### Task prompt
Go through the data below and count every line that has the word "exists". Return only the count.

### Exercise materials
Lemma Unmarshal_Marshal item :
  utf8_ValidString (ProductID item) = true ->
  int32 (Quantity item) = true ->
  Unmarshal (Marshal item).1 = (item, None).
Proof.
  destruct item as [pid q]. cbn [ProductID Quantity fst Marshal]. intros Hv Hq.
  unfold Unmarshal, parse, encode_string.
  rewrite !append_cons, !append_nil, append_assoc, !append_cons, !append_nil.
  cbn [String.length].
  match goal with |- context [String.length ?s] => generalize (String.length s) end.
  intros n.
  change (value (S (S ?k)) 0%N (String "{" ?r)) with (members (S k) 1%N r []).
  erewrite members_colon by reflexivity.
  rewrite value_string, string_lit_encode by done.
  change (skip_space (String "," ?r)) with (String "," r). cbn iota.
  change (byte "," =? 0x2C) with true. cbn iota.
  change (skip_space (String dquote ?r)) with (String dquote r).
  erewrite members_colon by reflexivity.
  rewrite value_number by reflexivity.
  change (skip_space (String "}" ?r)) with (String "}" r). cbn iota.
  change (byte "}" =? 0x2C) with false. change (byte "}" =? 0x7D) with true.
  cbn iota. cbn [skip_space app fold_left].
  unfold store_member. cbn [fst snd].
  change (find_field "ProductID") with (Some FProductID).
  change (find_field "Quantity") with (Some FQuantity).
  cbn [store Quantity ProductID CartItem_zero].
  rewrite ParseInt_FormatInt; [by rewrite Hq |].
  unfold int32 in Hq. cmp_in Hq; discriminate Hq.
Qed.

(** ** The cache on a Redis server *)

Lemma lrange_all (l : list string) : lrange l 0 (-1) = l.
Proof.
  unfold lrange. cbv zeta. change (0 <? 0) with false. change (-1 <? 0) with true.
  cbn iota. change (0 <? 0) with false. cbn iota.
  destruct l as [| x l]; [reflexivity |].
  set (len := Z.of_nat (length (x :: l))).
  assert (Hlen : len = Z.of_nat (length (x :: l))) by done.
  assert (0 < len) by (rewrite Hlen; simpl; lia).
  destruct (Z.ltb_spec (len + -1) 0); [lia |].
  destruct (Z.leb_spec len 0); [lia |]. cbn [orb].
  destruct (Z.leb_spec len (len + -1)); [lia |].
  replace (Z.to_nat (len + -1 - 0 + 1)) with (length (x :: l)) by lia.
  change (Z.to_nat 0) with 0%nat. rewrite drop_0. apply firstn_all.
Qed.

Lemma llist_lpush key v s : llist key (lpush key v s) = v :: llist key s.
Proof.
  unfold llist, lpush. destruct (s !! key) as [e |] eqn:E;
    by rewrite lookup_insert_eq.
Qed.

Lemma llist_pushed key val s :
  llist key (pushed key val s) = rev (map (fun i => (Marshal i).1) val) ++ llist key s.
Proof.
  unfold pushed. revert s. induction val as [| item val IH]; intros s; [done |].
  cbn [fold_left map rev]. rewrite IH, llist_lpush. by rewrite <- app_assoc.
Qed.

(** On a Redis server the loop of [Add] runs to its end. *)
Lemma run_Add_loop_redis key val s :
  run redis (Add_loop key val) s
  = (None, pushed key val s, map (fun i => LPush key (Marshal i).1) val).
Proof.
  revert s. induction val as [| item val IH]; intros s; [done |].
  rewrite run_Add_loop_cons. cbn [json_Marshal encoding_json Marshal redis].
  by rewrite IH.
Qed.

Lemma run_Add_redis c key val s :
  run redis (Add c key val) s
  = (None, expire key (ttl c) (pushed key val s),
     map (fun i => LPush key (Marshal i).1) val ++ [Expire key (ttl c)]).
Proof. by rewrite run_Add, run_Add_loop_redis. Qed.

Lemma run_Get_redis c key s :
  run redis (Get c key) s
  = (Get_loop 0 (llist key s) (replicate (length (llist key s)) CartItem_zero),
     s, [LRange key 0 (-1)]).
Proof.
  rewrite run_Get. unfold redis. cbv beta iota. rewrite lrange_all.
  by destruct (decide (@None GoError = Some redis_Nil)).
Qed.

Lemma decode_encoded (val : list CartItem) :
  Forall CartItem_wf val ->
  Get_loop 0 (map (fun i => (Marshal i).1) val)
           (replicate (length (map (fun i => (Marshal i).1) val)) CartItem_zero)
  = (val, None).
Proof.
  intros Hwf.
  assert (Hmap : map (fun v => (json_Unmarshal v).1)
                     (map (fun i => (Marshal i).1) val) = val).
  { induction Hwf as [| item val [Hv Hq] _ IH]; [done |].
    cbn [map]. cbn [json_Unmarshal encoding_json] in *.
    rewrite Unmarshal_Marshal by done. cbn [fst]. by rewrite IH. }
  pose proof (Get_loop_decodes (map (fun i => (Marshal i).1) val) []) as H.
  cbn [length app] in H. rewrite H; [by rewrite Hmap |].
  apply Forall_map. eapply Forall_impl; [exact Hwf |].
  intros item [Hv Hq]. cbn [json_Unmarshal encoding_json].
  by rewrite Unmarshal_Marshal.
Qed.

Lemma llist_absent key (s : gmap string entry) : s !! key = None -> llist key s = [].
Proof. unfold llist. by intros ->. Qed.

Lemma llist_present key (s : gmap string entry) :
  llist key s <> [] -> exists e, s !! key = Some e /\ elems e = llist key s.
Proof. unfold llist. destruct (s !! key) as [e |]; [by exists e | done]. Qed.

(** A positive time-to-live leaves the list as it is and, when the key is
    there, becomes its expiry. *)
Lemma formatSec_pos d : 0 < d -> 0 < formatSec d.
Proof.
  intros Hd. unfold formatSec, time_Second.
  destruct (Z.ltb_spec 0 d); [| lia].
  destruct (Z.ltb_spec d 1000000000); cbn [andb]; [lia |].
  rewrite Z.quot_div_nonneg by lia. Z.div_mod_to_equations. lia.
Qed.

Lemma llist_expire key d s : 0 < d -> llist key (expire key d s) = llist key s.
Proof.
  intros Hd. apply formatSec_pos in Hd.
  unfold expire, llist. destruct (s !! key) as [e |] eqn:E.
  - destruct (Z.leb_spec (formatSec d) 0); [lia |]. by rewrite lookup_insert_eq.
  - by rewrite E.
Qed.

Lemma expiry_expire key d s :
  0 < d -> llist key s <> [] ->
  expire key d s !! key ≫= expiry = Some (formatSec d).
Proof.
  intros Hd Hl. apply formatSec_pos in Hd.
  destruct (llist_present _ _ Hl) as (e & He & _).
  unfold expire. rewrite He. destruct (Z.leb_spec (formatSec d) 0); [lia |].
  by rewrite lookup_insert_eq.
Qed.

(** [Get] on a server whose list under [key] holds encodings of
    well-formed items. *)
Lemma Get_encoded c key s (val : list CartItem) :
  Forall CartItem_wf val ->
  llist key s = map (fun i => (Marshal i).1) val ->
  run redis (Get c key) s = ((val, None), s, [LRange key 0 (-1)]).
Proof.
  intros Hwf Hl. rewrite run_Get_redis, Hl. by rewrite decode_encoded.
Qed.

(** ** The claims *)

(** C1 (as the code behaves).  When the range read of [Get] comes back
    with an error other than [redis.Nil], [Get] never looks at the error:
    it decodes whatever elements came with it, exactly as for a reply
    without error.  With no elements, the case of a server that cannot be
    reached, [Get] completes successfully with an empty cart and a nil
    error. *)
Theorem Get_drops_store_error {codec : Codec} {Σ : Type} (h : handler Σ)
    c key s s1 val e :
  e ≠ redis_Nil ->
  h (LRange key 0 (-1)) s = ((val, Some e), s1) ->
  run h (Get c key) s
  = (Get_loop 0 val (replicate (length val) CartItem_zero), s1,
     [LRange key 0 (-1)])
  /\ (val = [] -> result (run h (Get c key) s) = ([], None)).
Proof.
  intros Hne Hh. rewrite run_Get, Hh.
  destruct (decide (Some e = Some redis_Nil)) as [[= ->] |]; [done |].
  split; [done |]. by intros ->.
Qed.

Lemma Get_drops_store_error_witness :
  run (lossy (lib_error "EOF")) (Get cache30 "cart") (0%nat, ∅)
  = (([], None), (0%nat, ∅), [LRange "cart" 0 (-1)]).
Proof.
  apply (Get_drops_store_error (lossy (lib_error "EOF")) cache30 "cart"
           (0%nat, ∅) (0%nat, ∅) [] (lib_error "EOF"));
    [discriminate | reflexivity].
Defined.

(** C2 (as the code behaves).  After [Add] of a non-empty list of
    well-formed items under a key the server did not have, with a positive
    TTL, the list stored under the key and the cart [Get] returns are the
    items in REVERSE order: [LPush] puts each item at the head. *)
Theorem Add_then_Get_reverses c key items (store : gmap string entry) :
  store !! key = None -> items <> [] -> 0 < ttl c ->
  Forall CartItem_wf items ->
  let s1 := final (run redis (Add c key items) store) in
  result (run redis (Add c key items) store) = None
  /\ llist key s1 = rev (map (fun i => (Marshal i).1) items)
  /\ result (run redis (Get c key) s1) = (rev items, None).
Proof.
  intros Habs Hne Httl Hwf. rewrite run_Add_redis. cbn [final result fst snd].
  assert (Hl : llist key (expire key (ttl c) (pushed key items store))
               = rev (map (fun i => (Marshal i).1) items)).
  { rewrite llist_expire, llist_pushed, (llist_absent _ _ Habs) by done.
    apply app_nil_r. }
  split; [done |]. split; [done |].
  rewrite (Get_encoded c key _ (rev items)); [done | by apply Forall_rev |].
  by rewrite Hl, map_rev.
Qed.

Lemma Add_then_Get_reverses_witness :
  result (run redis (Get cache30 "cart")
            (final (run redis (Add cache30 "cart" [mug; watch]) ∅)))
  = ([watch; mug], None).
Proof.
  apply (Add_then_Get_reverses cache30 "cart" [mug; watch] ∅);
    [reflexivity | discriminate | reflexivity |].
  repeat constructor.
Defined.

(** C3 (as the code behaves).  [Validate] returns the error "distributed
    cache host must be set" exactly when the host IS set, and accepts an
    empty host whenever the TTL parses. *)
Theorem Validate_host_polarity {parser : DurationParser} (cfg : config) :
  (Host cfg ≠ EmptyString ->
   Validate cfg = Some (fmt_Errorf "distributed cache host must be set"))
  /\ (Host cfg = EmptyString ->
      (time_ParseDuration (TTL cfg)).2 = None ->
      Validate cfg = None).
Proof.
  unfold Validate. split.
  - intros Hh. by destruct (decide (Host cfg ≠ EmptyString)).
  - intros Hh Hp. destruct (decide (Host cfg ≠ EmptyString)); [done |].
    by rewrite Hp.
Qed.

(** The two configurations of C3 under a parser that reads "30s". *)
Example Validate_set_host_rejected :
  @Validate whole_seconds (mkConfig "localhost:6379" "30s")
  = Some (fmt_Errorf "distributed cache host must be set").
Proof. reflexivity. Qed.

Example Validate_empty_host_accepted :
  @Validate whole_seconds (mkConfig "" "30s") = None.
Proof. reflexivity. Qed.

---

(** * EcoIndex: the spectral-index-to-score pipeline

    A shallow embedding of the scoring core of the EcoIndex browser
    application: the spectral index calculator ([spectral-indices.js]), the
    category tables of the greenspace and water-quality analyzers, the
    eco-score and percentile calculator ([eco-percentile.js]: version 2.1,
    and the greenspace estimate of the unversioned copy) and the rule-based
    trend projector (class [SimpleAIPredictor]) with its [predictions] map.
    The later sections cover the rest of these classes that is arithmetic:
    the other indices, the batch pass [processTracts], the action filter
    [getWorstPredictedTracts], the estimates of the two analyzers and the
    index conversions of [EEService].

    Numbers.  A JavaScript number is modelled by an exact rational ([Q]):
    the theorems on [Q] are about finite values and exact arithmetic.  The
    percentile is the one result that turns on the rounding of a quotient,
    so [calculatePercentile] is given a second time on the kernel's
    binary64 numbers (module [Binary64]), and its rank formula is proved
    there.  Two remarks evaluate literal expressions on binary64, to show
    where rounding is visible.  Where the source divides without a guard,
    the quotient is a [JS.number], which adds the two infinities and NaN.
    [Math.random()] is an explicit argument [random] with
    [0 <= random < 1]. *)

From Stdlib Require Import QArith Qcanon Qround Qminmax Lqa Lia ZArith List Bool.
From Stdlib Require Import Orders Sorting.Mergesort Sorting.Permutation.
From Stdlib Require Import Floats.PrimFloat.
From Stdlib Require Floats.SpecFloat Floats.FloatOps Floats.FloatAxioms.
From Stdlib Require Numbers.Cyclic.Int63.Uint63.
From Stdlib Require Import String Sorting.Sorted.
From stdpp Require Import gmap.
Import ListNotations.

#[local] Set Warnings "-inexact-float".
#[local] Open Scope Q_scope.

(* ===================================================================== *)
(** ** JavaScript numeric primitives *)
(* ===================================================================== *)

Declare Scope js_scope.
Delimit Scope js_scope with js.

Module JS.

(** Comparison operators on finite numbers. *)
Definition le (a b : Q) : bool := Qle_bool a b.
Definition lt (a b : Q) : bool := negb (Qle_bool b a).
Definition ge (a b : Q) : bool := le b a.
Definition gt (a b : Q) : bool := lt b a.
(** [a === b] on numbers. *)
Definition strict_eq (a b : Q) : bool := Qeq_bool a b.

### Exercise solution
2